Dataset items
===

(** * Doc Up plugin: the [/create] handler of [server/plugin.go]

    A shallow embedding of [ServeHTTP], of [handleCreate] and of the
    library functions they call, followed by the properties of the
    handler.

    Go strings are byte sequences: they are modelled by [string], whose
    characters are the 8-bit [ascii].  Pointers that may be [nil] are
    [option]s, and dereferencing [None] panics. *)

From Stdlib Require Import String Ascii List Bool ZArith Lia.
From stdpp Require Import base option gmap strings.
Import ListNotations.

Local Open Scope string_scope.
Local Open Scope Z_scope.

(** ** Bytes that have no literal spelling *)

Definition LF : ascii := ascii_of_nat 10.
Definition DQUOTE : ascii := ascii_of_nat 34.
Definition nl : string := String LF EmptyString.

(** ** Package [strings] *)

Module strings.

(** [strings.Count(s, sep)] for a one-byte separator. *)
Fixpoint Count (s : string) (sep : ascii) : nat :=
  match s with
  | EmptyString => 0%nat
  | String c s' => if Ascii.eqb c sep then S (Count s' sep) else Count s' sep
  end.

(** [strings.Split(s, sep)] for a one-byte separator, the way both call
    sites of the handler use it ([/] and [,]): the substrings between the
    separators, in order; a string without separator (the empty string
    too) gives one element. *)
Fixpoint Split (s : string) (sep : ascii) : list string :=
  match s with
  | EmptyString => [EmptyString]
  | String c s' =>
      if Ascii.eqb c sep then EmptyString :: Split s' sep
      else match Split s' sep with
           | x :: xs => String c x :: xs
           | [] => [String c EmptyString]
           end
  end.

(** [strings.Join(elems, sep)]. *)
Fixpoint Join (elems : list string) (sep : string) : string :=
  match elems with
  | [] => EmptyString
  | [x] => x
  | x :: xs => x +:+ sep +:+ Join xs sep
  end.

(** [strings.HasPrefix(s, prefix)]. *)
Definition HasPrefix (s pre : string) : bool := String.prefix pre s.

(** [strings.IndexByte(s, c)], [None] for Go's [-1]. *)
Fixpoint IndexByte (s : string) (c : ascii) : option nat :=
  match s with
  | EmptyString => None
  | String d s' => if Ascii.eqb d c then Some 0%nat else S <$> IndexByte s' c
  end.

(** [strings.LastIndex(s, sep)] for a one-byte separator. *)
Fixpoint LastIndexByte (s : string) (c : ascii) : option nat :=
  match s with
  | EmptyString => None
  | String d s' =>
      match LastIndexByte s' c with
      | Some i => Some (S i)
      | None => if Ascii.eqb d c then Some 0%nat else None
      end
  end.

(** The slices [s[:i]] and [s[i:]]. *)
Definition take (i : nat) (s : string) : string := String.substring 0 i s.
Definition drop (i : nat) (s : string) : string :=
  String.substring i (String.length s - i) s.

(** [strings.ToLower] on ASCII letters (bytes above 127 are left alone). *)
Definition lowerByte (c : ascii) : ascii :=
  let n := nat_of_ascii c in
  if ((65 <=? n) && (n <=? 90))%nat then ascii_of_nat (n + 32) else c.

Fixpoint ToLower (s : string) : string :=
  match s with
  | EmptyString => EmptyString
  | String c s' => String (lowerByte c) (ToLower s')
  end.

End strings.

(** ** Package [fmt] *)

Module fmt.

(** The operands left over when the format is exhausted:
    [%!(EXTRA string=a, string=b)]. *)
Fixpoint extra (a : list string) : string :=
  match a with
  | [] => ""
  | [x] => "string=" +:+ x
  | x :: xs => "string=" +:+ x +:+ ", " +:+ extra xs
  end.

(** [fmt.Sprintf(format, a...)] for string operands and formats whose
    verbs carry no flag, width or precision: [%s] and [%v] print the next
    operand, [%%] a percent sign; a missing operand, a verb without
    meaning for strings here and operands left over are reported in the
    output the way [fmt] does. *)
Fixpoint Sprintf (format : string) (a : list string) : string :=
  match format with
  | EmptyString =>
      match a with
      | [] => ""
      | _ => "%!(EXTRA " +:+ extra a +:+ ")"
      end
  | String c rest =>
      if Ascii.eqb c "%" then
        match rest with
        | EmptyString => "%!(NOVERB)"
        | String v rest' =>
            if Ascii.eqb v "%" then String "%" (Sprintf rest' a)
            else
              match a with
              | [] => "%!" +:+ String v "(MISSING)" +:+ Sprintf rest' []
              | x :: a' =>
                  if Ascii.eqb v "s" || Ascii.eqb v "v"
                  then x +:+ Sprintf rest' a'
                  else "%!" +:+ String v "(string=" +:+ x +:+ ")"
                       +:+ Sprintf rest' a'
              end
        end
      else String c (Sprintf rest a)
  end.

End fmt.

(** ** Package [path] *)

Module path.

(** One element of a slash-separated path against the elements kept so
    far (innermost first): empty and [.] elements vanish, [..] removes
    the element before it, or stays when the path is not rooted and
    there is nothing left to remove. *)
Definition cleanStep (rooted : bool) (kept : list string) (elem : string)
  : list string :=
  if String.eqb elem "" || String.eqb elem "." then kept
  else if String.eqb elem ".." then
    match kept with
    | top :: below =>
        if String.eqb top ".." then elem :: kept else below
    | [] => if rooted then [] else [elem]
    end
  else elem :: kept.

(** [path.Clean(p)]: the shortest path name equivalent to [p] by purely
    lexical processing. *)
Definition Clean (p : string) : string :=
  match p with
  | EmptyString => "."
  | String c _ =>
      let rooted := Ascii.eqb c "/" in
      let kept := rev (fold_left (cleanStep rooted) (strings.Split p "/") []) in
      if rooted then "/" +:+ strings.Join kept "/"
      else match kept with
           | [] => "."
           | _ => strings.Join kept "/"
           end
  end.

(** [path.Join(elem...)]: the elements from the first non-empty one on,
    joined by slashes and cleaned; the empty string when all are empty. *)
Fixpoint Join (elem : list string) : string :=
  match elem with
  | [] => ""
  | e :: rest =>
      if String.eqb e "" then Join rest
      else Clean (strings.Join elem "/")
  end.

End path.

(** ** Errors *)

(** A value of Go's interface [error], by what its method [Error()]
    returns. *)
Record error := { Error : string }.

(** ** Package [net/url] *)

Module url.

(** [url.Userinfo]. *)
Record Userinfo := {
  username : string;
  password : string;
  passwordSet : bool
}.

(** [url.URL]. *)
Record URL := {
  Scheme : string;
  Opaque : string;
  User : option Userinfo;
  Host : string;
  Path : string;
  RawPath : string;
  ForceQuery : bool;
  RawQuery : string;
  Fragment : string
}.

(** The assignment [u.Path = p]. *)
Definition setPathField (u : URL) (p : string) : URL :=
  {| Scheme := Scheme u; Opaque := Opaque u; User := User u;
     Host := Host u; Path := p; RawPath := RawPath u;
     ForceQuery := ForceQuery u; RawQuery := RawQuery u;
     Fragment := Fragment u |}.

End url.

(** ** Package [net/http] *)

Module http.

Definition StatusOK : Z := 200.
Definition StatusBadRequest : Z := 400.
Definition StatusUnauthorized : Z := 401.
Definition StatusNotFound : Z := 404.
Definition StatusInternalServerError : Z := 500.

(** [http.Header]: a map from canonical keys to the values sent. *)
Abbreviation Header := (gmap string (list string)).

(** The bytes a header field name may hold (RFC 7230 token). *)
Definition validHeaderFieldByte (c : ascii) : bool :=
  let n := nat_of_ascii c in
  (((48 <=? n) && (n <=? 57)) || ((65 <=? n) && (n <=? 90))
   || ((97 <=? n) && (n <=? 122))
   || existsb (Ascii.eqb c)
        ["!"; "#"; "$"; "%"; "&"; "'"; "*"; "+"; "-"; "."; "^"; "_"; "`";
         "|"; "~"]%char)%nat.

===

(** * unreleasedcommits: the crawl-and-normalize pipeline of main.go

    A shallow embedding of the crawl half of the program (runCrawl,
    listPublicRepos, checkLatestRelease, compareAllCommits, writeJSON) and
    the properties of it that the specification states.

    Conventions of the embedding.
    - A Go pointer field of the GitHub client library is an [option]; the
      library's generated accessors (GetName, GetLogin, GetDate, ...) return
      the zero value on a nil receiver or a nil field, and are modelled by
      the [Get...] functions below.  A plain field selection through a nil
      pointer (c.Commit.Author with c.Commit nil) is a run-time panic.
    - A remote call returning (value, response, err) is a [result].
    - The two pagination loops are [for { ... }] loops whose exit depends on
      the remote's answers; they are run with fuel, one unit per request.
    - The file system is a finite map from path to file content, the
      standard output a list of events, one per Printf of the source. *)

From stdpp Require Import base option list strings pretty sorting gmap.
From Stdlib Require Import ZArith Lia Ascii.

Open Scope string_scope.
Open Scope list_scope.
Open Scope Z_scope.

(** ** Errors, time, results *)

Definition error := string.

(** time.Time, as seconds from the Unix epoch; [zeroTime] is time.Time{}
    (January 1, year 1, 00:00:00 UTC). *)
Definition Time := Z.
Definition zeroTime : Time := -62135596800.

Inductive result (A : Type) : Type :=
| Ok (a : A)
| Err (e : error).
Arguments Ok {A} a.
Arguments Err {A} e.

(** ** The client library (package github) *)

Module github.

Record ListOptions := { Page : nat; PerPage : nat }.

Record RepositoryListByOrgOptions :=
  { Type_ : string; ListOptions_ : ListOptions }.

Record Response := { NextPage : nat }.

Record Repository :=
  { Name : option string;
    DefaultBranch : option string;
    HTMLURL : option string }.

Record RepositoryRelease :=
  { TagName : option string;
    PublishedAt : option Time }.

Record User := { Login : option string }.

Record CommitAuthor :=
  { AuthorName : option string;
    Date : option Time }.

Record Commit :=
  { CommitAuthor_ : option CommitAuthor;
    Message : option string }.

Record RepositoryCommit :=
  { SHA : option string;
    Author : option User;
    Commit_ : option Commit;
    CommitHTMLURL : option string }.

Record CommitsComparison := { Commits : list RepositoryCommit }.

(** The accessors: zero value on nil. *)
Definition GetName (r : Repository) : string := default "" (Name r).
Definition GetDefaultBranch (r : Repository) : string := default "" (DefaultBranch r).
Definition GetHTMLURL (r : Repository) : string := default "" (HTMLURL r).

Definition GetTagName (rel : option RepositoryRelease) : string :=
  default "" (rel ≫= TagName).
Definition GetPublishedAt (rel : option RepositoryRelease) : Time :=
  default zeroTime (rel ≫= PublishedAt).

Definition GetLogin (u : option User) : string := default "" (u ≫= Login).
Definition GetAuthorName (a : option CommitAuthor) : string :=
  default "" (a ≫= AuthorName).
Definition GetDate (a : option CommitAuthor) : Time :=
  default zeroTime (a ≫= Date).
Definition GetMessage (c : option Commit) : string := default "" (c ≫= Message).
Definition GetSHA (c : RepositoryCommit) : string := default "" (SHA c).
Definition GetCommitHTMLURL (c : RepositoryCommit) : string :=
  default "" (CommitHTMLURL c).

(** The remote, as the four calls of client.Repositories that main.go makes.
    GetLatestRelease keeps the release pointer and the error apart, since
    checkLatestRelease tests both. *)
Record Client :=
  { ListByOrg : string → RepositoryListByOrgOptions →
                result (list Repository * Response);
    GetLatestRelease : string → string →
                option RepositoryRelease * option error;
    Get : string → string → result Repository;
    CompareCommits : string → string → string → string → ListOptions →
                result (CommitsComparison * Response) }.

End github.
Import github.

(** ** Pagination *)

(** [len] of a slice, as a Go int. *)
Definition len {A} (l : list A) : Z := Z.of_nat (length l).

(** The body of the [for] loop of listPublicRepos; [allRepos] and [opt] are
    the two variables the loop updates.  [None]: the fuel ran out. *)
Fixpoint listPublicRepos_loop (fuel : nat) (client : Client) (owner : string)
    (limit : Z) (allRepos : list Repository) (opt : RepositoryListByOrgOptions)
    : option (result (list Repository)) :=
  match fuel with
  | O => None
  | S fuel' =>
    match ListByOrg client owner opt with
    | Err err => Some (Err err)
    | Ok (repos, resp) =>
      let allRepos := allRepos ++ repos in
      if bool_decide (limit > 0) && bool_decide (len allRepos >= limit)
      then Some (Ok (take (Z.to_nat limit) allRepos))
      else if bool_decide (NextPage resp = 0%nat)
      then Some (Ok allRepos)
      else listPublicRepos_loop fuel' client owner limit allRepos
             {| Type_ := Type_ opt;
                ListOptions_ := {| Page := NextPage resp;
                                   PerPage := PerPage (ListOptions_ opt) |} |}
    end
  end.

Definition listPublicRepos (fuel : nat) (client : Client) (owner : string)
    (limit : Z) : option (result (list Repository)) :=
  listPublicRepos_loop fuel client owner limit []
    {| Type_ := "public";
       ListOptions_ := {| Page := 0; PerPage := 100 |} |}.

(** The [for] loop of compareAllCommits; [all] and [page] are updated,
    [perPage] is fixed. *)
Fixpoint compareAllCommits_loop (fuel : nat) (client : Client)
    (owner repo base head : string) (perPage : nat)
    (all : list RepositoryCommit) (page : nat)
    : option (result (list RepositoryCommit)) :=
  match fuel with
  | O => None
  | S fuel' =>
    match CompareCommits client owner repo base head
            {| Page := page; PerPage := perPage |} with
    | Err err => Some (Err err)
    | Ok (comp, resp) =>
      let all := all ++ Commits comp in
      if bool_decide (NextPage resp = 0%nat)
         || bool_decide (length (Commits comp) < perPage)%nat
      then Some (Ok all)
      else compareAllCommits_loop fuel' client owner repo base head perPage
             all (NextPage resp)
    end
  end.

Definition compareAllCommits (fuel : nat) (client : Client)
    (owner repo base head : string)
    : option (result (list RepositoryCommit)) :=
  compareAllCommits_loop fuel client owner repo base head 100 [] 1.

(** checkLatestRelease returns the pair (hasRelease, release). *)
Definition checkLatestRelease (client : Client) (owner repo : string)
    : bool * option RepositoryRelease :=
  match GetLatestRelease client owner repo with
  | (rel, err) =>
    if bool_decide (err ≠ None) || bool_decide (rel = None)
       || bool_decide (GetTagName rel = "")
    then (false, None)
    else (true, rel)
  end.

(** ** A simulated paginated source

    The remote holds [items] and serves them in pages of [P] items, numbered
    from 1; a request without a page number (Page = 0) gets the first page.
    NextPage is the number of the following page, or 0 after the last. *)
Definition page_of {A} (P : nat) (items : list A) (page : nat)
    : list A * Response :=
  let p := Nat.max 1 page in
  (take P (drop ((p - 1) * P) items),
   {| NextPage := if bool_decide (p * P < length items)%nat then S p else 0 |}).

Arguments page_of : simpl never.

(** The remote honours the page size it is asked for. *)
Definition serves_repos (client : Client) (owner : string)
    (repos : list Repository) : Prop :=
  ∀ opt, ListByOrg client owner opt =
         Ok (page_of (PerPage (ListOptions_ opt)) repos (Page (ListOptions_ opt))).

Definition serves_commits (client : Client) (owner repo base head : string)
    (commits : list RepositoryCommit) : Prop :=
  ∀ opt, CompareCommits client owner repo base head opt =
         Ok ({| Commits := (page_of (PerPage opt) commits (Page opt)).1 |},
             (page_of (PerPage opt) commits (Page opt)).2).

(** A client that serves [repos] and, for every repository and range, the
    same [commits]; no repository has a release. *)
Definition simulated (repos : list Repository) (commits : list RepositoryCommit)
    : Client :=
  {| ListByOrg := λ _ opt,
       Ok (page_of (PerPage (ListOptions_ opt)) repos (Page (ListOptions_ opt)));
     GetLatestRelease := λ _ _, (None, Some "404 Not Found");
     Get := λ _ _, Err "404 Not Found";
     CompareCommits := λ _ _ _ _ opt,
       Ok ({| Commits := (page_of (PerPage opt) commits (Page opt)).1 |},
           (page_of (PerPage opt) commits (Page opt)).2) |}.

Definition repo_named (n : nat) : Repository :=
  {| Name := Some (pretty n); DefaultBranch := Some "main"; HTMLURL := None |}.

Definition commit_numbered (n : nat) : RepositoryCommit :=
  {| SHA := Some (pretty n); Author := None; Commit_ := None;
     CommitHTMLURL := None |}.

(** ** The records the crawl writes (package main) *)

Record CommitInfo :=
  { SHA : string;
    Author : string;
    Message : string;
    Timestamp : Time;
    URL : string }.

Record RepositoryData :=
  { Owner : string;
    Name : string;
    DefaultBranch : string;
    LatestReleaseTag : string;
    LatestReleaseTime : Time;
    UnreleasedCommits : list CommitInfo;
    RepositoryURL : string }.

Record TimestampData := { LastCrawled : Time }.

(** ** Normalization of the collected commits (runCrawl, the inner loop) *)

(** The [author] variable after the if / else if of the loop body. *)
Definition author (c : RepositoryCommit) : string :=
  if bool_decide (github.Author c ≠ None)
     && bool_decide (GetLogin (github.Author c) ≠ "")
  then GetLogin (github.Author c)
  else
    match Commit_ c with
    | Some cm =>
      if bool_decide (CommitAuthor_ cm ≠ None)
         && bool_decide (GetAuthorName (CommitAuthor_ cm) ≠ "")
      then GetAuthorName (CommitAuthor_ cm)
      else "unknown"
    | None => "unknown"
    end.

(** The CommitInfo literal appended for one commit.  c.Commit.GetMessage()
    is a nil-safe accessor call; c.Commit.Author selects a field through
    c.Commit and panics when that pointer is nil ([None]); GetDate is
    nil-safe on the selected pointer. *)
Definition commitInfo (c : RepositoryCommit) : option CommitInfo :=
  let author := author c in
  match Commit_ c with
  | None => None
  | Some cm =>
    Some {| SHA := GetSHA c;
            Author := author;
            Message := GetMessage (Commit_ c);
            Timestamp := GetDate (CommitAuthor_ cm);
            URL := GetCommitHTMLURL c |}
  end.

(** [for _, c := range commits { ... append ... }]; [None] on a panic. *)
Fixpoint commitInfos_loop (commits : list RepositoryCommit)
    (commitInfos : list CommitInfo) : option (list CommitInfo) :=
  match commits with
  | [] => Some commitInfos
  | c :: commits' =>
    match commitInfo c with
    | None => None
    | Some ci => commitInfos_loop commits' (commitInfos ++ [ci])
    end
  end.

===

EXERCISE
Copy, from the data above, every line where the word "shallow" appears.

ANSWER SPACE
    A shallow embedding of [ServeHTTP], of [handleCreate] and of the
    A shallow embedding of the crawl half of the program (runCrawl,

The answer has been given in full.